Go through the entries and copy every line that has the string "represented" in it.

(Stored data entries)
------------------------
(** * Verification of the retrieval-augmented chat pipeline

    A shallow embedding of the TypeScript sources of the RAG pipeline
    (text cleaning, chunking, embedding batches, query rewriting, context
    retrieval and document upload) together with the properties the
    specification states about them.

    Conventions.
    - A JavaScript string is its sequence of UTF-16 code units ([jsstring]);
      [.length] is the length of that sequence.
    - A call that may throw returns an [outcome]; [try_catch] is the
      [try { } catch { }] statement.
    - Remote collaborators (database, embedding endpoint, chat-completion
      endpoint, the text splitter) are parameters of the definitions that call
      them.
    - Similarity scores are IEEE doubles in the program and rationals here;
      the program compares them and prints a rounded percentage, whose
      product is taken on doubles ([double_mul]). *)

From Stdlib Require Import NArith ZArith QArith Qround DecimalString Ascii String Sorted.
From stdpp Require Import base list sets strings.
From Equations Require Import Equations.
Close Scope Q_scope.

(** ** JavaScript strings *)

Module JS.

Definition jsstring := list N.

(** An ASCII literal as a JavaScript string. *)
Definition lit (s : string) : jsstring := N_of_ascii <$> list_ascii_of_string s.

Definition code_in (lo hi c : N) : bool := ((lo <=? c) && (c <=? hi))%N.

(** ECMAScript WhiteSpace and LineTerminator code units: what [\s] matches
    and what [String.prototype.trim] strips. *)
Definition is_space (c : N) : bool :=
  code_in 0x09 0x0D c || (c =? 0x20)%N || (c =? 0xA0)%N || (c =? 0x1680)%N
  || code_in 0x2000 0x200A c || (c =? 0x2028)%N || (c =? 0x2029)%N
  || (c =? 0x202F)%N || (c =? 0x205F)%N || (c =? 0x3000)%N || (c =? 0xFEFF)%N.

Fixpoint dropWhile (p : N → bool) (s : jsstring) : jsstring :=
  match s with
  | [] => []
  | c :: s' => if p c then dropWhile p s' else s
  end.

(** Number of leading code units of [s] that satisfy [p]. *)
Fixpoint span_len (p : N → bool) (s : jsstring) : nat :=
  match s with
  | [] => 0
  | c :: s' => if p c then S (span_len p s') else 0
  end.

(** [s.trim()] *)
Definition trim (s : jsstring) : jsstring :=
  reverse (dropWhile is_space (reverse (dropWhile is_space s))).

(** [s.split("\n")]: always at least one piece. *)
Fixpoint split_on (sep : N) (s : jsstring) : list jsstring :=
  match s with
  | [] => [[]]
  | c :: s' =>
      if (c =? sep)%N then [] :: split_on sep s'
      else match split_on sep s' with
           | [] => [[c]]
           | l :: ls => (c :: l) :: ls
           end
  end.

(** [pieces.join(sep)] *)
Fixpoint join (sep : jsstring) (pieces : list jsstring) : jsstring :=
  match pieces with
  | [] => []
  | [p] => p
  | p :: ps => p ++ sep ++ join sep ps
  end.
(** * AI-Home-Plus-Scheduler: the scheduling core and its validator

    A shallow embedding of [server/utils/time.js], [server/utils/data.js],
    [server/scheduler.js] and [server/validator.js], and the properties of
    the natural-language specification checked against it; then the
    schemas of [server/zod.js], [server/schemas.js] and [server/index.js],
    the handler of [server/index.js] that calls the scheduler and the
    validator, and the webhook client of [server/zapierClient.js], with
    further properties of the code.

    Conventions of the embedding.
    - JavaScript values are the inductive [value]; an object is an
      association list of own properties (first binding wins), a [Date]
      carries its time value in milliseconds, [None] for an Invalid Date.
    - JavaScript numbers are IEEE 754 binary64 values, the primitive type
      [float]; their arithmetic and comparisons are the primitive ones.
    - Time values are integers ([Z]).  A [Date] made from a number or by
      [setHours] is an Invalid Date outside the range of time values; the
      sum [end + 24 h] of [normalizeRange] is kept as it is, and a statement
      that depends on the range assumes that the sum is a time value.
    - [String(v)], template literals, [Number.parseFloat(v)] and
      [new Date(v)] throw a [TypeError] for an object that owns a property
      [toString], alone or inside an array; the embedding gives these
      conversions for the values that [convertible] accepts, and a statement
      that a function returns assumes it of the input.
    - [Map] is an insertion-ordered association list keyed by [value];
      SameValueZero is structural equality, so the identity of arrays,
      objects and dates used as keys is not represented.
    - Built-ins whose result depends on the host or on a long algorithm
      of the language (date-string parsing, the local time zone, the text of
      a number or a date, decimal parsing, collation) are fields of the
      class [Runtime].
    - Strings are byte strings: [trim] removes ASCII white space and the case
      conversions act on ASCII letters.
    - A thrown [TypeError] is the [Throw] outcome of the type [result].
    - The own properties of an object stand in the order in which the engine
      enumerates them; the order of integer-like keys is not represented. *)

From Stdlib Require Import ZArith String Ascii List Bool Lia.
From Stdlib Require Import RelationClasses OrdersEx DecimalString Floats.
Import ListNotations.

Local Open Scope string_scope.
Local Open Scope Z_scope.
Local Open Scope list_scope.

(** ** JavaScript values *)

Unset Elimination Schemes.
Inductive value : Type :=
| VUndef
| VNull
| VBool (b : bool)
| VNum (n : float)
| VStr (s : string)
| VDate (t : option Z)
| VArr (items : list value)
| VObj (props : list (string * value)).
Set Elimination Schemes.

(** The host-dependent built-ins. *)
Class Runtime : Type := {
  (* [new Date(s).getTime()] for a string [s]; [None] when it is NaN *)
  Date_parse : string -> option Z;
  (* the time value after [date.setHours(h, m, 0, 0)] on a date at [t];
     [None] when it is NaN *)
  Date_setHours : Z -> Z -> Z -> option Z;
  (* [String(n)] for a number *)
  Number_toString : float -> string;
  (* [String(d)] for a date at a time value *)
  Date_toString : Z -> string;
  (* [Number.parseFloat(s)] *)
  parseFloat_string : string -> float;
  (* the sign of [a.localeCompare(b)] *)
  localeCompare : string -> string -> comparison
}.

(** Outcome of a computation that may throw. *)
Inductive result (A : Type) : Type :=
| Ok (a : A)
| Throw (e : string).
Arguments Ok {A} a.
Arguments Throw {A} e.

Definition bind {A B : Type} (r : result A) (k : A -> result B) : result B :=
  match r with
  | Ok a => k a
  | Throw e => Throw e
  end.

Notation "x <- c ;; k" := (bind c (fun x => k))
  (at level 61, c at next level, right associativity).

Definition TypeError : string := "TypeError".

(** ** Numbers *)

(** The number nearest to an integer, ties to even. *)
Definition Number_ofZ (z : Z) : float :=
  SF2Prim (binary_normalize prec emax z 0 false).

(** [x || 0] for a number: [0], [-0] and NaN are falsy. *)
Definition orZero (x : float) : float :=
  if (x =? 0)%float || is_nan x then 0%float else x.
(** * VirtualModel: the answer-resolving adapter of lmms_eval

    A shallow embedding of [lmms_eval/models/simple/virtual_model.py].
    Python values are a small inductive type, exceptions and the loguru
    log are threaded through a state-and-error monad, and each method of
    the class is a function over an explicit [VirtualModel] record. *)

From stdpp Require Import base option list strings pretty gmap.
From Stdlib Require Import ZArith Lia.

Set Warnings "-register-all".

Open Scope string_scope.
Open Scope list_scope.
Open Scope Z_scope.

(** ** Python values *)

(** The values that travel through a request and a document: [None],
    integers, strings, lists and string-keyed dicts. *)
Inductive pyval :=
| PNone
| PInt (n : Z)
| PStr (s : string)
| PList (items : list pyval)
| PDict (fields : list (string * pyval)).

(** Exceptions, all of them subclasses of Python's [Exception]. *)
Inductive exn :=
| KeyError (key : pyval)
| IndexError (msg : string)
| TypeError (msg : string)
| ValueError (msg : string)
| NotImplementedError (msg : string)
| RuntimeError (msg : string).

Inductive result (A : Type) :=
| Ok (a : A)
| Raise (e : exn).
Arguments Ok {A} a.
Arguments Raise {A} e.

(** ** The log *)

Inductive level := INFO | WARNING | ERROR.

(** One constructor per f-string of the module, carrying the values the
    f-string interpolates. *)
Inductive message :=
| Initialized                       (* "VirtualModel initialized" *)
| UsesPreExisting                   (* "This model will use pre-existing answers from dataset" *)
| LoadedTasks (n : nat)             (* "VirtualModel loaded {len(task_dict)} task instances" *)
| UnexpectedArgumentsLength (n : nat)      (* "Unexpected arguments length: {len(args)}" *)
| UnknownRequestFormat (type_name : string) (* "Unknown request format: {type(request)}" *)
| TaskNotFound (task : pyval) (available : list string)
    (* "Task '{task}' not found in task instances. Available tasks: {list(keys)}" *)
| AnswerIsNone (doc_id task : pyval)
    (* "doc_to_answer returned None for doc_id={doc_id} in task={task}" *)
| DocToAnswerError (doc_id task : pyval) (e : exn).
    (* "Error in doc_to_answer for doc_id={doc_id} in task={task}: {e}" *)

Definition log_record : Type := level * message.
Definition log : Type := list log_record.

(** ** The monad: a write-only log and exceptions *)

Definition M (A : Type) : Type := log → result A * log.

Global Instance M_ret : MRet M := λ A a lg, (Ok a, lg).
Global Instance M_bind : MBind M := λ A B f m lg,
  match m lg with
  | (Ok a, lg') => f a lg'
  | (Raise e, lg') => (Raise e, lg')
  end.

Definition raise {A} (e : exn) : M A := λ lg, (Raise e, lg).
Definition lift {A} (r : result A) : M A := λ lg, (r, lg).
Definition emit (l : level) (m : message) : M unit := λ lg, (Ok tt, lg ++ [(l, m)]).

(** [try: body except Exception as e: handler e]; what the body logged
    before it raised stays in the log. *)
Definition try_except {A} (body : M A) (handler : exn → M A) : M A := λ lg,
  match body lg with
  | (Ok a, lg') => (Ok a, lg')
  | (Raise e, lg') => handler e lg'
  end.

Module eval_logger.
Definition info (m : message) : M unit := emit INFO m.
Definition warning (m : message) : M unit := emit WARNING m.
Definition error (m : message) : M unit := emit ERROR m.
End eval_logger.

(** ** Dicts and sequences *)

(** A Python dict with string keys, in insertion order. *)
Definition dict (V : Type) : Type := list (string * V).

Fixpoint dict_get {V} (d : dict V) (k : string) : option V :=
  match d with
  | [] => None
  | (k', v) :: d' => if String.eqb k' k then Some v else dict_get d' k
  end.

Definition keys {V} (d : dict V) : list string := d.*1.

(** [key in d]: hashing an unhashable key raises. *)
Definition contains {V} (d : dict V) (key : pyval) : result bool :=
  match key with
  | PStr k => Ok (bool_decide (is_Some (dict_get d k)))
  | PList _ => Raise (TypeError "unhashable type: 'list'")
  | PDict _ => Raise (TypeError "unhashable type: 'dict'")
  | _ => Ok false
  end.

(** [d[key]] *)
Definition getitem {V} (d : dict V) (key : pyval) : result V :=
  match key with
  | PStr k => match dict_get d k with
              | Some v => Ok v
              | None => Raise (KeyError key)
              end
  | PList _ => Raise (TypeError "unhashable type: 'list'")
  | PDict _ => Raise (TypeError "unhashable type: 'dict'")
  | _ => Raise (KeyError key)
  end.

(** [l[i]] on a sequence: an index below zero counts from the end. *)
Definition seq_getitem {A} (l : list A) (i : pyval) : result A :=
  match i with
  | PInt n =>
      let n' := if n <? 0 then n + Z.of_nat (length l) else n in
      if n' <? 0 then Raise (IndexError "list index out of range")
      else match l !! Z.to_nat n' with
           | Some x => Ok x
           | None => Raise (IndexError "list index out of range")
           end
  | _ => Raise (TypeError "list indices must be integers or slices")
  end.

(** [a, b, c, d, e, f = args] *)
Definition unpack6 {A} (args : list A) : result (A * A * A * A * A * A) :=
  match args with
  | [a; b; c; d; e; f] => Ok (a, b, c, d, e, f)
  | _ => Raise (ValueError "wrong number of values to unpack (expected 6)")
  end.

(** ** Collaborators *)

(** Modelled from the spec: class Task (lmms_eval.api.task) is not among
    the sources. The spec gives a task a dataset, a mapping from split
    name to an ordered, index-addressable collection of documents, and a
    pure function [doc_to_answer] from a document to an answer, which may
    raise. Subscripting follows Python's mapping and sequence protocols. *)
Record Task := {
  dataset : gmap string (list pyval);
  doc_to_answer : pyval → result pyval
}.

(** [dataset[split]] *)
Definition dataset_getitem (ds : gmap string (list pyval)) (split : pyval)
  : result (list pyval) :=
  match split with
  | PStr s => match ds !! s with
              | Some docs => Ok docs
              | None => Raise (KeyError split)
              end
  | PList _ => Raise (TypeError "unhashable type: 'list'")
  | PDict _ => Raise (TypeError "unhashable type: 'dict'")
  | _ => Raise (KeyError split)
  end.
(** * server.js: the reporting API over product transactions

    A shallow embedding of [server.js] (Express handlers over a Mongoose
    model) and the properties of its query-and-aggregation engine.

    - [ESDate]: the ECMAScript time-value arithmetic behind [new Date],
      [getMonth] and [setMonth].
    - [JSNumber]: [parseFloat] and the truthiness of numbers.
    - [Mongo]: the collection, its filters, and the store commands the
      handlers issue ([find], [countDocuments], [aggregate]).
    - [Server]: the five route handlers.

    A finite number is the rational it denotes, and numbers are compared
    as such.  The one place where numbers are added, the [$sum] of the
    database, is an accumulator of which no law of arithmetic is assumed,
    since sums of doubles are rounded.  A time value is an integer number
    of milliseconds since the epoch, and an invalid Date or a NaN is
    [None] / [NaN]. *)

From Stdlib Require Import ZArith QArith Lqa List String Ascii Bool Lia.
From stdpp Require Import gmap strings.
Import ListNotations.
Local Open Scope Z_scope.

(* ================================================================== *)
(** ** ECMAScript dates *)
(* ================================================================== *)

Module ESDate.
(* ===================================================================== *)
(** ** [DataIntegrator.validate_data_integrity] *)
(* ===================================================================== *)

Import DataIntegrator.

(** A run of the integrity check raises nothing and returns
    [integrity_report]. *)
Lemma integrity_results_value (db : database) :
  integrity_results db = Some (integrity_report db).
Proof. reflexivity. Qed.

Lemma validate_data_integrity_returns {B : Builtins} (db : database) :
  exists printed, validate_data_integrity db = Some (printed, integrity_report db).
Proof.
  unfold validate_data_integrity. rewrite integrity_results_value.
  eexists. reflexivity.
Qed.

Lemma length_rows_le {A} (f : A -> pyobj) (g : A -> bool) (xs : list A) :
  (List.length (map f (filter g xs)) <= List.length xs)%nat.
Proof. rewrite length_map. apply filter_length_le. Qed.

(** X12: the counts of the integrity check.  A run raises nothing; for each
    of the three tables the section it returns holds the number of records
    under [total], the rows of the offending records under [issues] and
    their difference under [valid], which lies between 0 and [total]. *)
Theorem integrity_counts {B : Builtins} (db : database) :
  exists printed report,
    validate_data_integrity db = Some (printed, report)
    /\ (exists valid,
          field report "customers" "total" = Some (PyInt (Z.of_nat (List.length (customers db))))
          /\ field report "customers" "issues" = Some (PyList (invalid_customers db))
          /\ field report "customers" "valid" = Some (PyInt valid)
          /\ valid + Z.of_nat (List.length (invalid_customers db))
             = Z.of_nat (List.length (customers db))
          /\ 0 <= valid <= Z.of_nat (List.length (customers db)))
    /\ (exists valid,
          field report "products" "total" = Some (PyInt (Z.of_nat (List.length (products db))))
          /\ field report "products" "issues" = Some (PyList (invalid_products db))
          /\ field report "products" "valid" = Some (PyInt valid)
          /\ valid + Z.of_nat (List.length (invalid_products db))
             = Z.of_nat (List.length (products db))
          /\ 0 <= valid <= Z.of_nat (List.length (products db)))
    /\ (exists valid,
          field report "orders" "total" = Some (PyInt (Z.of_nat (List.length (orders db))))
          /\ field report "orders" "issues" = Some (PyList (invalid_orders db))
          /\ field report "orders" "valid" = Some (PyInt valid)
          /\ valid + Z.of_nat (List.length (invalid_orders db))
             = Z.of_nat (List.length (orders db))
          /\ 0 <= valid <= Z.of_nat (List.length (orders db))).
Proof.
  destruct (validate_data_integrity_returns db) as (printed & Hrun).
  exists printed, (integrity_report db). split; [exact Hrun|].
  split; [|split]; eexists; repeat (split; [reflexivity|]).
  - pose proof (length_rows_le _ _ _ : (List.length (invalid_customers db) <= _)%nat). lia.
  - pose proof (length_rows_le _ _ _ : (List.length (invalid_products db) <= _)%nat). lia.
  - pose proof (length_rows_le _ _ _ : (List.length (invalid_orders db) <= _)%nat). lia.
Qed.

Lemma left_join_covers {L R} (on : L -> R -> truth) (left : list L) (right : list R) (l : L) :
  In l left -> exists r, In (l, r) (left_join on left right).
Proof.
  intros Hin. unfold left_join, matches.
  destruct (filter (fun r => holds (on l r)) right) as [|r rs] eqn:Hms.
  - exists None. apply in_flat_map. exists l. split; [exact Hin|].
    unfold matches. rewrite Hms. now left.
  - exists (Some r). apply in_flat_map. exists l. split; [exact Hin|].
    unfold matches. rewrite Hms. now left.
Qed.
------------------------
Exercise result:
      objects and dates used as keys is not represented.
      enumerates them; the order of integer-like keys is not represented. *)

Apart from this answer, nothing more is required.